> [RECORDED INFORMATION]
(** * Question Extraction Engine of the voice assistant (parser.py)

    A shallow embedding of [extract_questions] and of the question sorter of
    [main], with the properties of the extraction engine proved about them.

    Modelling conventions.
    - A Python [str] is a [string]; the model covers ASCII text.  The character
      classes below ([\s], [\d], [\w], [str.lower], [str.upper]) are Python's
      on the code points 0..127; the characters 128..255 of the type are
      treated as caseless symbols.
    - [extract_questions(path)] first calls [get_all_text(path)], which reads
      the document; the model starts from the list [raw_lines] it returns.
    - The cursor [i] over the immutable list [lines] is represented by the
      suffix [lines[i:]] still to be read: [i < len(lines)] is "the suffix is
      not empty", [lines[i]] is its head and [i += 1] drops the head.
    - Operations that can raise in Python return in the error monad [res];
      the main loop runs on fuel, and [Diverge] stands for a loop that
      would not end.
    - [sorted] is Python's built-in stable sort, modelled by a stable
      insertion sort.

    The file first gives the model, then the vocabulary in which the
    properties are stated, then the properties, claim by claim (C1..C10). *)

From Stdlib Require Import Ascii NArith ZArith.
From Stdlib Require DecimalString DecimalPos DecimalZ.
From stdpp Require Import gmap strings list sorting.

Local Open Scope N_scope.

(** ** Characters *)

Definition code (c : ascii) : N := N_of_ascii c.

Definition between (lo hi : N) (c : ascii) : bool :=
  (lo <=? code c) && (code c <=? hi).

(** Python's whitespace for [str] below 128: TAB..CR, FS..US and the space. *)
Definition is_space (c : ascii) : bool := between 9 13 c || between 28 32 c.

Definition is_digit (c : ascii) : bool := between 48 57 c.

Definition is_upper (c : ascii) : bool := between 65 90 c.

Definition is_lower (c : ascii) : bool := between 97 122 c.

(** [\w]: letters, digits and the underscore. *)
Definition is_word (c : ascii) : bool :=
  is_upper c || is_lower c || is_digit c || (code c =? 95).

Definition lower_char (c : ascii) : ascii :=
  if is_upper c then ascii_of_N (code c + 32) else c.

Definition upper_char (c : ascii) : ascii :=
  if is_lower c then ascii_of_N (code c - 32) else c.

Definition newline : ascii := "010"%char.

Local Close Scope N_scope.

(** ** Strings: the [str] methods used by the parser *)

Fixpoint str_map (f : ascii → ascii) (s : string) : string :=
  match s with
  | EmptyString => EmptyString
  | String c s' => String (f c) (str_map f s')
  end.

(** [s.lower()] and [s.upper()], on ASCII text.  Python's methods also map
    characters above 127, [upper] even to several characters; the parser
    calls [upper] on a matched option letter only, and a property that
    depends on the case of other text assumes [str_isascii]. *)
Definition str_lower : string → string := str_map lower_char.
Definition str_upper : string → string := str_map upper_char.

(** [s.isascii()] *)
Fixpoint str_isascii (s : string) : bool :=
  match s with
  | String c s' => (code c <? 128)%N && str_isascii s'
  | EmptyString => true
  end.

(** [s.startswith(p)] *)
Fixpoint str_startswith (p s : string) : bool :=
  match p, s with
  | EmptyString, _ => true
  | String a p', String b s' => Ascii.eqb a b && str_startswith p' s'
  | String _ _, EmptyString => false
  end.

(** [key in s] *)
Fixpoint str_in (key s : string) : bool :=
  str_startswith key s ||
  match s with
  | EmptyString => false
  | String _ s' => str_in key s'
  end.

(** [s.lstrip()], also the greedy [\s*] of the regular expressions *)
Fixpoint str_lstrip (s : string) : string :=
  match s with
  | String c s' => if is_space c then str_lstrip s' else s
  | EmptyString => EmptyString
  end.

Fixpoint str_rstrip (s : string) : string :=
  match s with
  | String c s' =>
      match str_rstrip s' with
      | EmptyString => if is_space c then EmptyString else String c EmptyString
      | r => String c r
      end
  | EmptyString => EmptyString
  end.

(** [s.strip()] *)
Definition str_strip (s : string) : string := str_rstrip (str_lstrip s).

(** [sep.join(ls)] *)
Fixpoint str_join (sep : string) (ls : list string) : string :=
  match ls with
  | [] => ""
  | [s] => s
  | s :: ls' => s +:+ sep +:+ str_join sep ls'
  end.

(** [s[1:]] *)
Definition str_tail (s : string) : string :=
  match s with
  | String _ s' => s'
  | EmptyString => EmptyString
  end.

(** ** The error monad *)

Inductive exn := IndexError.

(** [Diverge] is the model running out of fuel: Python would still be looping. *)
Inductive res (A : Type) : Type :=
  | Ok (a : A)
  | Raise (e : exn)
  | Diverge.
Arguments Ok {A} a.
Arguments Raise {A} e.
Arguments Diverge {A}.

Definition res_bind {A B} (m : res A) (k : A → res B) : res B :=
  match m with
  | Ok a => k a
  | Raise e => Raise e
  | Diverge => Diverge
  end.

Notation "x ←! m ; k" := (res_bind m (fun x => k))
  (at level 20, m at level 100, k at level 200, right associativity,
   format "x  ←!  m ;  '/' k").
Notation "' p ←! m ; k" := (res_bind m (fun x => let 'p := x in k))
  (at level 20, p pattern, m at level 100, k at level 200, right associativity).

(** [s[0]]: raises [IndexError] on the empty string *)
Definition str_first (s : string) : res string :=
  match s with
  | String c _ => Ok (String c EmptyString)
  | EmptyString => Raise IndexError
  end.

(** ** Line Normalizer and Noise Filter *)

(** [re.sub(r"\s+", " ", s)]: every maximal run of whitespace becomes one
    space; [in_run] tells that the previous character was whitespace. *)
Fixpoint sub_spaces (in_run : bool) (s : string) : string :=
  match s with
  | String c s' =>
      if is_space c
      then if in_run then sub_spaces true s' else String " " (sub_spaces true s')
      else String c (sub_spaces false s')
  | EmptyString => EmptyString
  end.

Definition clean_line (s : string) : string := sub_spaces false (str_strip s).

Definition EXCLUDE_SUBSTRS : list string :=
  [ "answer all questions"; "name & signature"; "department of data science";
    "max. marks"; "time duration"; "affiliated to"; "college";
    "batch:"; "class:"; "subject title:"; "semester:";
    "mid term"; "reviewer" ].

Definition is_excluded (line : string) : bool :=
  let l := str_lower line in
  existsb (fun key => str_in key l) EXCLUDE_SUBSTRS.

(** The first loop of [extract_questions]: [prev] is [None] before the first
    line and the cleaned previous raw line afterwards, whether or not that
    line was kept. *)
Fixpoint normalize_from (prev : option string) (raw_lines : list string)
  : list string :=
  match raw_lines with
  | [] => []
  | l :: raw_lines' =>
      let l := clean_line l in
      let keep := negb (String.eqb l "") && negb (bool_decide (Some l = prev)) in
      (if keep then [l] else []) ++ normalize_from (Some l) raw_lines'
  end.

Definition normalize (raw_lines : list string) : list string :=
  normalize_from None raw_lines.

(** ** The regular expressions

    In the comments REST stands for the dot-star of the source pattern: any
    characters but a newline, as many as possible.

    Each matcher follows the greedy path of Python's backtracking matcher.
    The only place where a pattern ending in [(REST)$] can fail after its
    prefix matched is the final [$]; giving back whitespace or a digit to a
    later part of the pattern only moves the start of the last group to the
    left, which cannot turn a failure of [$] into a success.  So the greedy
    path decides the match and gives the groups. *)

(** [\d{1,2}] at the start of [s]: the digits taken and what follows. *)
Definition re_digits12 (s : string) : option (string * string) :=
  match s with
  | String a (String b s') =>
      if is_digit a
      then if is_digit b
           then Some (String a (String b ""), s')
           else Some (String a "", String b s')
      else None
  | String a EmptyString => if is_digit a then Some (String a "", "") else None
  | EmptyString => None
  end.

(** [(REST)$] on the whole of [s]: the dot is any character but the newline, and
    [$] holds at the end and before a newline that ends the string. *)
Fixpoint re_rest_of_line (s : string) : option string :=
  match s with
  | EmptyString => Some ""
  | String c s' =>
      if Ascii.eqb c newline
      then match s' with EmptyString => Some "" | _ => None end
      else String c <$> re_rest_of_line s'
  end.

> [TASK BRIEF]
Give back exactly what runs from the first line of the listing above to the line that contains "Definition code (c", keeping both end lines.

> [ANSWER AREA]
(** * Question Extraction Engine of the voice assistant (parser.py)

    A shallow embedding of [extract_questions] and of the question sorter of
    [main], with the properties of the extraction engine proved about them.

    Modelling conventions.
    - A Python [str] is a [string]; the model covers ASCII text.  The character
      classes below ([\s], [\d], [\w], [str.lower], [str.upper]) are Python's
      on the code points 0..127; the characters 128..255 of the type are
      treated as caseless symbols.
    - [extract_questions(path)] first calls [get_all_text(path)], which reads
      the document; the model starts from the list [raw_lines] it returns.
    - The cursor [i] over the immutable list [lines] is represented by the
      suffix [lines[i:]] still to be read: [i < len(lines)] is "the suffix is
      not empty", [lines[i]] is its head and [i += 1] drops the head.
    - Operations that can raise in Python return in the error monad [res];
      the main loop runs on fuel, and [Diverge] stands for a loop that
      would not end.
    - [sorted] is Python's built-in stable sort, modelled by a stable
      insertion sort.

    The file first gives the model, then the vocabulary in which the
    properties are stated, then the properties, claim by claim (C1..C10). *)

From Stdlib Require Import Ascii NArith ZArith.
From Stdlib Require DecimalString DecimalPos DecimalZ.
From stdpp Require Import gmap strings list sorting.

Local Open Scope N_scope.

(** ** Characters *)

Definition code (c : ascii) : N := N_of_ascii c.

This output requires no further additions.